I’m not sure how I’ll get round to marking all those. I had a tomato for lunch and passed the dementia awareness tent in The Close while walking Barney the Beagle on Monday; I felt suitably guilty driving my son to school and thank God that I have not needed the outstanding services of Naomi House. I’m just pleased that it’s there and think it a disgrace that the whole hospice movement in this country is funded from money donated by the public.

As for turtles, I have banished drinking straws from the house and have cut down my use of plastic; I would spend more time in the company of our European neighbours if annual leave and my bank balance permitted; I drink the odd bottle of English wine when I can afford it and would like to go canoeing, but can’t see it happening this year…

All bases covered. Except for tomorrow; probably the most significant, if largely overlooked, day of the celebratory week – International Missing Children’s Day. Close to my heart; I have spent the greater part of my working life working for charities that devote themselves to preventing, rescuing and supporting runaway, abducted and missing children.

Some 80,000 children go missing each year in this country. That’s roughly twice the population of Salisbury. Most will be found and returned. But a disturbing number will end up on the streets or become victims of grooming and sexual exploitation.

A disproportionately high number of those are children ‘in care’ for whom the state has assumed responsibility, because their parents cannot, or because it is unsafe for them to live at home. Having been deprived of love for much of their lives, these children fall easy prey to gangs who will befriend, manipulate and exploit them, breaking into pieces lives already fragile through neglect.

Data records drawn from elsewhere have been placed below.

(* ===== verification/CliRun.v ===== *)
(** A concrete command line, run through the parser: the hypotheses of the theorems
    of CliSpec.v, CliRoundTrip.v, CliPolicy.v and CliExecSpec.v hold together on it. *)

From S2P Require Import Prelude.
From S2P Require Import Strconv.
From S2P Require Import Strings.
From S2P Require Import EditDistance.
From S2P Require Import Cli.
From S2P Require Import CliSpec.
From S2P Require Import CliRoundTrip.
From S2P Require Import CliExec.
From S2P Require Import CliPolicy.
From S2P Require Import CliExecSpec.

Local Open Scope Z_scope.

(** tool [--verbose|-v] ; tool serve [--port N | -p N] [--tag T]... [--host H] <dir> [name] *)
Definition verbose : Flag Any := Short 118 (BoolFlag 1 "verbose").
Definition port : Flag Any :=
  Short 112 (Env "PORT" (Validate (fun v => match v with
    | AInt z => if (0 <? z) && (z <? 65536) then None else Some "out of range"
    | _ => None end) (Default (AInt 8080) (IntFlag 2 "port")))).
Definition tag : Flag Any := StringSliceFlag 3 "tag".
Definition host : Flag Any := Required (Env "HOST" (StringFlag 4 "host")).
Definition dir : Arg Any := arg_Required (StringArg 10 "dir").
Definition name : Arg Any := StringArg 11 "name".

Definition serve : Command Any :=
  mkCommand "serve" "serve a directory" EmptyString EmptyString EmptyString ["s"]
    [Some port; Some tag; Some host] [Some dir; Some name] [] []
    (Some (UserRun (fun ctx => ([Sprint (flag_Get port (ctx_values ctx))], None)))) [] false false.
Definition status : Command Any :=
  mkCommand "status" EmptyString EmptyString EmptyString EmptyString [] [] [] [] []
    (Some (UserRun (fun _ => ([], None)))) [] false false.
Definition tool : Command Any :=
  mkCommand "tool" EmptyString EmptyString "1.2" EmptyString [] [Some verbose] []
    [Some serve; Some status] [] None [] false false.

Definition getenv (s : string) : option string :=
  if bool_decide (s = "HOST") then Some "localhost" else None.

Example tool_declared : validateArgsDecl tool [] = None.
Proof. reflexivity. Qed.

(** tool -v serve --tag=a www -p 81 --tag b -- -x *)
Definition items : list (item Any) :=
  [IFlag (mkOcc verbose ShortBare "true"); ISub "serve"; IFlag (mkOcc tag LongInline "a"); IWord "www";
   IFlag (mkOcc port ShortNext "81"); IFlag (mkOcc tag LongNext "b")].

Example items_rendered :
  render items (Some ["-x"]) =
  ["-v"; "serve"; "--tag=a"; "www"; "-p"; "81"; "--tag"; "b"; "--"; "-x"].
Proof. reflexivity. Qed.

Ltac in_list := repeat first [apply elem_of_cons; left; reflexivity | apply elem_of_cons; right].

Lemma items_placed : well_placed tool (flags_of tool) false items.
Proof.
  apply wp_flag; [|done|].
  { split; [in_list|]. done. }
  apply wp_sub with (s := serve); [|done|].
  { unfold plain. cbn. naive_solver. }
  apply wp_flag; [|done|].
  { split; [in_list|]. done. }
  apply wp_word; [|done|].
  { unfold plain. cbn. naive_solver. }
  apply wp_flag; [|done|].
  { split; [in_list|]. done. }
  apply wp_flag; [|done|apply wp_nil].
  split; [in_list|]. done.
Qed.

Definition line_values : values Any :=
  <[2%nat := AInt 81]> (<[3%nat := AStrings ["a"; "b"]]> (<[1%nat := ABool true]> ∅)).
Definition final_values : values Any :=
  <[11%nat := AString "-x"]> (<[10%nat := AString "www"]> (<[4%nat := AString "localhost"]> line_values)).

Example items_values : applyAll (occs_in items) ∅ = Ok line_values.
Proof. reflexivity. Qed.

Lemma declaration_check_is_exact_witness :
  validateArgsDecl tool [] = None /\ (forall inh c, reaches tool inh c -> well_declared inh c).
Proof. split; [reflexivity|]. by apply (declaration_check_is_exact tool). Defined.

Definition words : list string := ["-v"; "serve"; "--tag=a"; "www"; "-p"; "81"; "--tag"; "b"; "--"; "-x"].
Definition parsed : ParseResult Any := mkParseResult serve [tool; serve] final_values false false.

Example words_parse : parseArgs tool words getenv = (parsed, [verbose; port; tag; host], None).
Proof. reflexivity. Qed.

Lemma ids_distinct : distinct_ids [verbose; port; tag; host] (args_of serve).
Proof. unfold distinct_ids. apply (bool_decide_unpack _). by vm_compute. Qed.

(** The host comes from the environment, the tags from the line. *)
Lemma items_known o : o ∈ occs_in items -> o_flag o ∈ [verbose; port; tag; host].
Proof.
  intros Ho. cbn in Ho. repeat (apply elem_of_cons in Ho as [->|Ho]; [in_list|]). by apply not_elem_of_nil in Ho.
Qed.

Lemma rendered_invocation_parses_back_witness :
  exists vs', parseArgs tool words getenv =
      (mkParseResult serve [tool; serve] vs' false false, [verbose; port; tag; host], None) /\
    vs' !! f_id port = Some (AInt 81) /\ vs' !! a_id name = Some (AString "-x").
Proof.
  destruct (rendered_invocation_parses_back tool items (Some ["-x"]) getenv line_values
    eq_refl items_placed eq_refl eq_refl ids_distinct items_known) as (vs' & e & HP & _ & Hv).
  change (parseArgs tool words getenv = (mkParseResult serve [tool; serve] vs' false false, [verbose; port; tag; host], e)) in HP.
  assert (He : e = None) by (rewrite words_parse in HP; congruence). subst e.
  destruct (Hv eq_refl) as [Hf Ha]. exists vs'. split; [exact HP|]. split.
  - destruct (Hf port) as (v & Ev & E); [in_list|]. rewrite E. f_equal. by injection Ev as <-.
  - assert (E : arg_value name None ["-x"] = Ok (vs' !! a_id name)) by (eapply Ha; [reflexivity|right; left]).
    injection E as E. symmetry. exact E.
Defined.

Lemma flag_values_by_precedence_witness :
  (exists v, f_parse host "localhost" = Ok v /\ flag_Lookup host final_values = (v, true)) /\
  (exists v, line_value tag ["a"; "b"] = Some (Ok v) /\ flag_Lookup tag final_values = (v, true)).
Proof.
  assert (Ho : forall o, o ∈ occs_in items -> o_flag o ∈ [verbose; port; tag; host]).
  { intros o Ho. cbn in Ho. repeat (apply elem_of_cons in Ho as [->|Ho]; [in_list|]).
    by apply not_elem_of_nil in Ho. }
  split.
  - exact (flag_values_by_precedence tool items (Some ["-x"]) getenv line_values parsed _ host
      eq_refl items_placed eq_refl words_parse eq_refl ids_distinct Ho ltac:(in_list)).
  - destruct (flag_values_by_precedence tool items (Some ["-x"]) getenv line_values parsed _ tag
      eq_refl items_placed eq_refl words_parse eq_refl ids_distinct Ho ltac:(in_list)) as (v & Hv & HL).
    exists v. split; [|exact HL]. by rewrite <-Hv.
Defined.

Lemma successful_parse_meets_the_declaration_witness :
  groupingOnly serve = false /\ flagPresent host final_values = true /\
  argPresent dir final_values = true.
Proof.
  destruct (successful_parse_meets_the_declaration tool words getenv parsed _ words_parse
    eq_refl eq_refl eq_refl ids_distinct) as (Hg & Hf & Ha).
  split; [exact Hg|]. split.
  - destruct (Hf host) as [Hr _]; [in_list|]. by destruct (Hr eq_refl).
  - destruct (Ha dir) as [Hr _]; [in_list|]. by apply Hr.
Defined.

(** Without HOST the required flag is missing: the usage exit code. *)
Lemma parse_failures_exit_by_kind_witness :
  exists res known e,
    parseArgs tool ["serve"; "www"] (fun _ => None) = (res, known, Some e) /\
    snd (DefaultOnError (r_path res) known (Some e)) = 2.
Proof.
  do 3 eexists. split; [reflexivity|].
  exact (parse_failures_exit_by_kind tool ["serve"; "www"] (fun _ => None) _ _ _ eq_refl).
Defined.

Lemma suggestion_is_the_closest_visible_name_witness :
  suggestSub tool "serv" = "serve" /\ "serve" ∈ visibleNames tool.
Proof.
  split; [reflexivity|].
  destruct (suggestion_is_the_closest_visible_name tool "serv") as [_ H]. by apply H.
Defined.

Definition typed : list string := ["serve"; "--tag"; "a"; "www"; "-p"; "81"].

Lemma completion_mirrors_the_parser_witness :
  exists st, scan (scan_init tool) typed = (st, ScanDone) /\
    w_positionalCount (walkPath tool typed) = 1%nat /\ w_cmd (walkPath tool typed) = serve.
Proof.
  eexists. split; [reflexivity|].
  destruct (completion_mirrors_the_parser tool typed _ eq_refl) as (H1 & _ & H3 & _).
  - intros f Hf. cbn in Hf. repeat (apply elem_of_cons in Hf as [->|Hf]; [split; [by intros s|cbn; lia]|]).
    by apply not_elem_of_nil in Hf.
  - by apply Nat.leb_le.
  - split; [exact H3|exact H1].
Defined.

(** ** Where completion and the parser part *)

(** A second [--] is a positional to the parser and nothing to completion. *)
Example second_separator_not_counted :
  length (s_positional (fst (scan (scan_init tool) ["serve"; "--"; "--"]))) = 1%nat /\
  w_positionalCount (walkPath tool ["serve"; "--"; "--"]) = 0%nat.
Proof. split; reflexivity. Qed.

(** A flag with a two-byte short takes its value for the parser, while completion
    counts that value as a positional. *)
Definition accented : Command Any :=
  mkCommand "tool" EmptyString EmptyString EmptyString EmptyString []
    [Some (Short 233 (StringFlag 1 "elan"))] [Some name] [] [] (Some (UserRun (fun _ => ([], None)))) []
    false false.
Definition e_acute : string := "-" +:+ encode_rune 233.

Example multibyte_short_not_resolved :
  snd (scan (scan_init accented) [e_acute; "v"]) = ScanDone /\
  s_positional (fst (scan (scan_init accented) [e_acute; "v"])) = [] /\
  w_positionalCount (walkPath accented [e_acute; "v"]) = 1%nat.
Proof. split_and!; reflexivity. Qed.
Lemma closed_batches_in_sequence nodes order :
  order ≡ₚ seq 0 (length nodes) -> closed_order (layoutDeps ParseExpr nodes) order ->
  batches_in_sequence nodes order.
Proof.
  intros HP HC i j pi pj Hi Hj Hb Hne Hlt.
  apply (chain_before _ (batchMembers nodes (b_Batch (base (pn_n pi)))));
    [rewrite HP; apply NoDup_seq|apply batchMembers_NoDup| |].
  - intros i' j' Hp. pose proof (predecessor_in _ _ _ Hp) as [_ Hi'].
    apply elem_of_batch in Hi' as (pi' & Hi' & Hb'). eapply closed_before; [done| |].
    { rewrite HP. apply elem_of_seq. apply lookup_lt_Some in Hi'. lia. }
    apply layoutDeps_lookup. right. unfold batchDeps. rewrite Hi'.
    rewrite bool_decide_false by congruence. by rewrite Hb'.
  - apply batch_order; [..|done]; apply elem_of_batch; eauto.
Qed.

Lemma layout_facts lc nodes m :
  let blocks := fst (layout ParseExpr dir lc nodes m) in
  concat blocks ≡ₚ seq 0 (length nodes) /\ Forall block_ok blocks /\
  (acyclic (layoutDeps ParseExpr nodes) -> closed_order (layoutDeps ParseExpr nodes) (concat blocks)).
Proof.
  cbv zeta. unfold layout.
  destruct (layoutLoop_spec lc nodes (layoutDeps ParseExpr nodes) (length nodes) ∅ [] [] m) as (HP & HB & HC).
  { constructor; cbn; try done; try lia; [constructor| | |].
    - intros x Hx. by apply not_elem_of_nil in Hx.
    - intros x. rewrite elem_of_nil. set_solver.
    - intros _ _ l1 i l2 E. by destruct l1. }
  split_and!; [done..|]. intros Hac. apply (HC Hac), layoutDeps_range.
Qed.

(** The statements of a section are laid out in a valid order. Every node comes
    out exactly once, in blocks of one to ten. When the section's constraints can be met
    at all, a variable is defined before any other node uses it and the members of a
    batch come in their sequence. *)
Theorem layout_is_a_valid_order lc nodes m :
  let blocks := fst (layout ParseExpr dir lc nodes m) in
  let order := concat blocks in
  order ≡ₚ seq 0 (length nodes) /\ Forall block_ok blocks /\
  (acyclic (layoutDeps ParseExpr nodes) ->
   defined_before_use nodes order /\ batches_in_sequence nodes order).
Proof.
  cbv zeta. destruct (layout_facts lc nodes m) as (HP & HB & HC). split_and!; [done..|].
  intros Hac. split; [apply closed_defined_before_use|apply closed_batches_in_sequence]; auto.
Qed.
End Spec.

Social care budgets are now stretched beyond breaking point; as a society it appears that we do not consider their lives worth investing in the care that would save or protect them. We leave it to charities to pick up the pieces of social disintegration.

And yet time and time again, reports and enquiries into runaway, exploited or abducted children come to the same conclusion; that prevention is easier than cure; that most runaways, disappearances or criminal exploitation could have been prevented if only someone had taken the time and trouble to listen to and believe the victims.

Perhaps the best way to mark Missing Children’s Day is to devote more of our time to really listening to the concerns of children whose lives we are privileged to be a part of.